If there is a service agreement such as a home warranty plan, this condition provides that the insurance afforded by the policy will only pay the excess of any amounts payable under the service agreement.


Suits against us (no-action clauses) address two separate concepts. First, this condition provides that no action can be brought against the insurer unless there has been full compliance by the insured with all the policy's terms and conditions. As a practical matter, the insurer cannot prevent the insured from filing a lawsuit. All this clause does is provide the insurer with a legal defense to a lawsuit by an insured when the insured fails to follow the policy requirements, such as refusing to submit to an examination under oath or failure to comply with the proof of loss requirements.

Second, this condition provides that suit must be brought within two years after the date of loss. This provision again cannot prevent an insured from filing a lawsuit against the insurer. It does, however, afford the insurer a legal defense to a lawsuit by the insured if that lawsuit is not filed within the two-year limit. Check your policy - many policies contain only a one year period in which a suit must be brought. This provision is enforced in the same manner as is a statute of limitations.

In some states, the two-year period does not begin to run until the loss has become sufficiently apparent that a reasonable insured would know that his or her duty to give the insurer notice of the loss has been triggered. This is something that frequently becomes an issue in soils movement and foundation damage claims. Further, in some states, the clock on the two-year period stops running between the date when the insured gives notice of the claim and the date on which the insurer informs the insured of its coverage/claim decision.
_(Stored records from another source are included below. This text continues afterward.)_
(* ===== verification/Ast.v ===== *)
(** The syntax tree of cpp/include/look/ast.h.

    [unique_ptr] fields that may be null are [option]s; a [BlockStatement] is
    the list of its statements. The [loc] fields, which only error messages
    read, are not kept. *)

From S2P Require Import Prelude CNum.

Module Ast.
Import CNum.

Inductive Expression :=
| StringLiteral (value : bytes) (raw : bool)
| NumberLiteral (value : Z)
| FloatLiteral (value : double)
| BooleanLiteral (value : bool)
| NullLiteral
| ArrayLiteral (elements : list Expression)
| AssocArrayLiteral (pairs : list (Expression * Expression))
| FunctionExpression (parameters : list bytes) (defaults : list (option Expression))
    (captures : list bytes) (is_variadic : bool) (body : list Statement)
| Variable_ (name : bytes)
| IndexExpression (object index : Expression)
| UnaryExpression (op : bytes) (right : Expression) (prefix : bool)
| BinaryExpression (left : Expression) (op : bytes) (right : Expression)
| AssignmentExpression (name op : bytes) (object index : option Expression) (value : Expression)
| CallExpression (callee : Expression) (arguments : list Expression)
| TernaryExpression (condition then_expr else_expr : Expression)
| ScopeResolution (module_name member_name : bytes)
| IotaExpression
| MemberAccessExpression (object : Expression) (field : bytes)
| StructLiteralExpression (struct_name : bytes) (fields : list (bytes * Expression))
with Statement :=
| ExpressionStatement (expression : Expression)
| PrintStatement (expressions : list Expression)
| WriteStatement (expressions : list Expression)
| ReturnStatement (expression : option Expression)
| ThrowStatement (expression : Expression)
| BreakStatement
| ContinueStatement
| UseStatement (module_name alias : bytes)
| UseFileStatement (path : bytes)
| BlockStatement (statements : list Statement)
| IfStatement (condition : Expression) (then_branch : list Statement)
    (else_branch : option (list Statement))
| WhileStatement (condition : Expression) (body : list Statement)
| ForStatement (init : option Statement) (condition post : option Expression)
    (body : list Statement)
| ForeachStatement (iterable : Expression) (key_var value_var : bytes) (body : list Statement)
| TryCatchStatement (try_block : list Statement) (catch_var : bytes)
    (catch_block finally_block : option (list Statement))
| SwitchStatement (subject : Expression) (cases : list (list Expression * list Statement))
| StructDeclaration (name : bytes) (fields : list (bytes * option Expression))
| ConstBlock (items : list (bytes * option Expression))
| FunctionDeclaration (name : bytes) (parameters : list bytes)
    (defaults : list (option Expression)) (is_variadic : bool) (body : list Statement).

Definition Program := list Statement.

End Ast.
Still further, if the insured is having difficulty completing the proof of loss, the insured and the insurer can enter into an agreement that the two year limitation on suit period can be extended, just as they can agree that the time for submission of the proof of loss can be extended. Any such agreement necessarily should be confirmed in writing.

If you need more details, I suggest you get Affordable Insurance Company Texas and learn the secrets inside.